There are several beaches north of Agadir, which all offer a good alternative to the local beach in town. The beaches have mountains on all sides, are wide, clean and have many necessary amenities. The largest and most popular ones are: Tamawanza (12 km), Aitswal Beach, Imouran (17 km), Taghazout beach (19 km), Du lkhmiss 20, Bouyirdn (21 km), Timzguida allal (22 km), Imiouadar (27 km), and Aghroud (30 km).

Surfing is now a common activity for visitors. Morocco is known for its long right-hand point breaks which are consistent and relatively uncrowded. The most famous of which, Anchor Point, is located 3 km to the north of the village. In the right conditions this point can take you on a 2 km ride, starting at Anchor Point, joining up with Hash Point and ending on the beach break at Panorama's. There are several other beaches in and around the area making it an ideal destination for all levels of surfing skill. The waves work best between September and April especially for advanced surfers, receiving similar conditions to that of mainland Europe, but with the warm waters of the Moroccan Atlantic up to 21 degrees.

== Taghazout Bay ==
The site Taghazout-Argana Bay is 15 kilometres north of Agadir. It is intended to become the first seaside resort in Morocco, 300 km from Marrakesh, the first cultural and tourist centre of the country and 180 kilometres from the city of Essaouira.

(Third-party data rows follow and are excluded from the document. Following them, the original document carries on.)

(* ===== verification/Durable.v ===== *)
(** * Programs over a durable store, under faults and cancellation

    [runtime/monetary_budget.py] and [runtime/effect_executor.py] drive a database
    that other clients change between their calls. Such a program is a state monad
    over a world: the database, a counter of awaits, the program's own fields and a
    ghost history. What happens at each await is read from a forecast: the changes
    other clients commit, whether the database fails before or after the commit of
    the call, and whether the caller cancels. [_cancellation_resistant] is the
    source's helper of that name, which both files use. *)

From Stdlib Require Import ZArith Lia.
From stdpp Require Import base relations list.
From S2P Require Import Prelude.

(** A database with an invariant and the order in which clients can change it. *)
Class Store (DB : Type) := {
  db_ok : DB -> Prop;
  db_later : DB -> DB -> Prop;
  db_later_preorder :: PreOrder db_later;
  db_later_ok st st' : db_ok st -> db_later st st' -> db_ok st'
}.

#[export] Hint Resolve db_later_ok : cogentrex.

(** The two exceptions an await can end with besides those of its operation. *)
Class AwaitErrors (E : Type) := {
  database_error : E;
  cancelled_error : E
}.

Inductive fault : Type := Clean | FailBefore | FailAfter.

(** [_DurableOutcome] *)
Record outcome (E A : Type) : Type := mkOutcome { value : result E A; cancellation : bool }.
Arguments mkOutcome {E A}.
Arguments value {E A}.
Arguments cancellation {E A}.

Record weather (DB : Type) : Type := mkWeather {
  w_others : DB -> DB;
  w_fault : fault;
  w_cancelled : bool
}.
Arguments mkWeather {DB}.
Arguments w_others {DB}.
Arguments w_fault {DB}.
Arguments w_cancelled {DB}.

Record world (DB X Ev : Type) : Type := mkWorld {
  db : DB;
  ticks : nat;
  fields : X;
  history : list Ev
}.
Arguments mkWorld {DB X Ev}.
Arguments db {DB X Ev}.
Arguments ticks {DB X Ev}.
Arguments fields {DB X Ev}.
Arguments history {DB X Ev}.

Definition M (DB X Ev E A : Type) : Type := world DB X Ev -> world DB X Ev * result E A.

#[export] Instance M_ret {DB X Ev E} : MRet (M DB X Ev E) := fun A a w => (w, Ok a).
#[export] Instance M_bind {DB X Ev E} : MBind (M DB X Ev E) := fun A B f m w =>
  match m w with
  | (w', Ok a) => f a w'
  | (w', Err e) => (w', Err e)
  end.

#[export] Instance M_fmap {DB X Ev E} : FMap (M DB X Ev E) := fun A B f m => m ≫= fun a => mret (f a).

Section durable.
Context {DB X Ev E : Type} `{!AwaitErrors E}.
#[local] Abbreviation W := (world DB X Ev).
#[local] Abbreviation Mx := (M DB X Ev E).

Definition raise {A} (e : E) : Mx A := fun w => (w, Err e).
Definition of_result {A} (r : result E A) : Mx A := fun w => (w, r).

(** [try: m except BaseException as e: h(e)] *)
Definition try_with {A} (m : Mx A) (h : E -> Mx A) : Mx A := fun w =>
  match m w with
  | (w', Ok a) => (w', Ok a)
  | (w', Err e) => h e w'
  end.

Definition record_event (ev : Ev) : Mx unit := fun w =>
  (mkWorld (db w) (ticks w) (fields w) (history w ++ [ev]), Ok tt).

Context (forecast : nat -> weather DB).

(** One repository call inside a task the caller cannot cancel. *)
Definition call {R A} (lift : R -> E) (op : Z -> DB -> DB * result R A) : Mx A := fun w =>
  let x := forecast (ticks w) in
  let now := Z.of_nat (ticks w) in
  let db0 := w_others x (db w) in
  let after d := mkWorld d (S (ticks w)) (fields w) (history w) in
  match w_fault x with
  | FailBefore => (after db0, Err database_error)
  | Clean => let (d, r) := op now db0 in (after d, lift_err lift r)
  | FailAfter => let (d, r) := op now db0 in
      (after d, match r with Ok _ => Err database_error | Err e => Err (lift e) end)
  end.

(** The operation always runs to its end; the caller's cancellation is reported
    beside its result. *)
Definition _cancellation_resistant {A} (m : Mx A) : Mx (outcome E A) := fun w =>
  let cancelled := w_cancelled (forecast (ticks w)) in
  let (w', r) := m w in (w', Ok (mkOutcome r cancelled)).

(** An await the caller can cancel. *)
Definition cancellable {A} (m : Mx A) : Mx A := fun w =>
  let cancelled := w_cancelled (forecast (ticks w)) in
  let (w', r) := m w in (w', if cancelled then Err cancelled_error else r).

(** Time passes outside the database, while other clients commit. *)
Definition elapse (ev : Ev) : Mx unit := fun w =>
  (mkWorld (w_others (forecast (ticks w)) (db w)) (S (ticks w)) (fields w) (history w ++ [ev]), Ok tt).

(** ** Reasoning *)

Definition wp {A} (m : Mx A) (Q : result E A -> W -> Prop) (w : W) : Prop := Q (m w).2 (m w).1.

Lemma wp_mono {A} (m : Mx A) (Q Q' : result E A -> W -> Prop) w :
  wp m Q w -> (forall r w', Q r w' -> Q' r w') -> wp m Q' w.
Proof. unfold wp. eauto. Qed.

Lemma wp_ret {A} (a : A) (Q : result E A -> W -> Prop) w : Q (Ok a) w -> wp (mret a) Q w.
Proof. done. Qed.

Lemma wp_raise {A} e (Q : result E A -> W -> Prop) w : Q (Err e) w -> wp (raise e) Q w.
Proof. done. Qed.

Lemma wp_of_result {A} (r : result E A) (Q : result E A -> W -> Prop) w : Q r w -> wp (of_result r) Q w.
Proof. done. Qed.

Lemma wp_record ev (Q : result E unit -> W -> Prop) w :
  Q (Ok tt) (mkWorld (db w) (ticks w) (fields w) (history w ++ [ev])) -> wp (record_event ev) Q w.
Proof. done. Qed.

Lemma bind_ok {A B} (m : Mx A) (f : A -> Mx B) w w' a : m w = (w', Ok a) -> (m ≫= f) w = f a w'.
Proof. intros Hm. unfold mbind, M_bind. by rewrite Hm. Qed.

Lemma bind_err {A B} (m : Mx A) (f : A -> Mx B) w w' e : m w = (w', Err e) -> (m ≫= f) w = (w', Err e).
Proof. intros Hm. unfold mbind, M_bind. by rewrite Hm. Qed.

Lemma wp_bind {A B} (m : Mx A) (f : A -> Mx B) Q w :
  wp m (fun r w' => match r with Ok a => wp (f a) Q w' | Err e => Q (Err e) w' end) w ->
  wp (m ≫= f) Q w.
Proof. unfold wp, mbind, M_bind. destruct (m w) as [w' [a|e]]; cbn; auto. Qed.

Lemma wp_try {A} (m : Mx A) (h : E -> Mx A) Q w :
  wp m (fun r w' => match r with Ok a => Q (Ok a) w' | Err e => wp (h e) Q w' end) w ->
  wp (try_with m h) Q w.
Proof. unfold wp, try_with. destruct (m w) as [w' [a|e]]; cbn; auto. Qed.

Lemma wp_resistant {A} (m : Mx A) Q w :
  wp m (fun r w' => forall cancelled, Q (Ok (mkOutcome r cancelled)) w') w ->
  wp (_cancellation_resistant m) Q w.
Proof. unfold wp, _cancellation_resistant. destruct (m w); cbn. auto. Qed.

Lemma wp_cancellable {A} (m : Mx A) Q w :
  wp m (fun r w' => Q r w' /\ Q (Err cancelled_error) w') w -> wp (cancellable m) Q w.
Proof. unfold wp, cancellable. destruct (m w); cbn. intros [? ?]. by destruct (w_cancelled _). Qed.

Context `{!Store DB}.

(** Other clients only make the changes the store allows. *)
Definition fair : Prop := forall n st, db_ok st -> db_later st (w_others (forecast n) st).

Hypothesis others_later : fair.

(** The database moved forward. *)
Definition after (w w' : W) : Prop := db_ok (db w') /\ db_later (db w) (db w').

Lemma after_trans w1 w2 w3 : after w1 w2 -> after w2 w3 -> after w1 w3.
Proof. intros [? ?] [? ?]. split; [done|by etrans]. Qed.

(** A repository call: on success its operation ran on some later database. *)
Lemma wp_call {R A} (lift : R -> E) (op : Z -> DB -> DB * result R A) Q w :
  db_ok (db w) -> (forall now st, db_ok st -> db_later st (op now st).1) ->
  (forall r w', after w w' -> history w' = history w ->
     (forall a, r = Ok a -> exists now st, db_ok st /\ db_later (db w) st
        /\ (op now st).2 = Ok a /\ db w' = (op now st).1) -> Q r w') ->
  wp (call lift op) Q w.
Proof.
  intros Hok Hop HQ. unfold wp, call. set (db0 := w_others _ (db w)).
  assert (db_later (db w) db0) as Hl by by apply others_later.
  assert (db_ok db0) as Hok0 by eauto with cogentrex.
  specialize (Hop (Z.of_nat (ticks w)) db0 Hok0).
  destruct (w_fault _); [|apply HQ; [by split|done|done]|];
    destruct (op (Z.of_nat (ticks w)) db0) as [d r] eqn:E'; cbn in *;
    (apply HQ; [split; [by eauto with cogentrex|by etrans]|done|]).
  - intros a Ha. destruct r as [a'|]; cbn in Ha; [|done]. inv_result. exists (Z.of_nat (ticks w)), db0. by rewrite E'.
  - intros a Ha. by destruct r.
Qed.

Lemma wp_elapse ev (Q : result E unit -> W -> Prop) w : db_ok (db w) ->
  (forall w', after w w' -> history w' = history w ++ [ev] -> Q (Ok tt) w') -> wp (elapse ev) Q w.
Proof.
  intros Hok HQ. apply HQ; [|done].
  assert (db_later (db w) (w_others (forecast (ticks w)) (db w))) by by apply others_later.
  split; cbn; [by eauto with cogentrex|done].
Qed.
End durable.

(** ** Calm weather: nobody else acts and nothing fails *)

Definition calm {DB} (n : nat) : weather DB := mkWeather (fun st => st) Clean false.

Lemma calm_fair {DB} `{!Store DB} : fair (DB := DB) calm.
Proof. intros n st _. reflexivity. Qed.

Lemma call_calm {DB X Ev E R A} `{!AwaitErrors E} (lift : R -> E) (op : Z -> DB -> DB * result R A)
    (w : world DB X Ev) st' a :
  op (Z.of_nat (ticks w)) (db w) = (st', Ok a) ->
  call calm lift op w = (mkWorld st' (S (ticks w)) (fields w) (history w), Ok a).
Proof. intros Eq. unfold call. cbn. by rewrite Eq. Qed.

Lemma resistant_calm {DB X Ev E A} (m : M DB X Ev E A) w w' a : m w = (w', a) ->
  _cancellation_resistant calm m w = (w', Ok (mkOutcome a false)).
Proof. intros Eq. unfold _cancellation_resistant. by rewrite Eq. Qed.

Taghazout Bay is part of the Moroccan national tourism strategy ‘Vision 2030’. It is expected (September 2018) to provide the implementation of 8000 beds (5800 hotels), with closer and more environmentally friendly tourism development, "Taghazout eco-resort." It further provides for a village of surfers, a village green holiday, camping with international standards, a 17-hole golf course, cafes, restaurants, shops and galleries.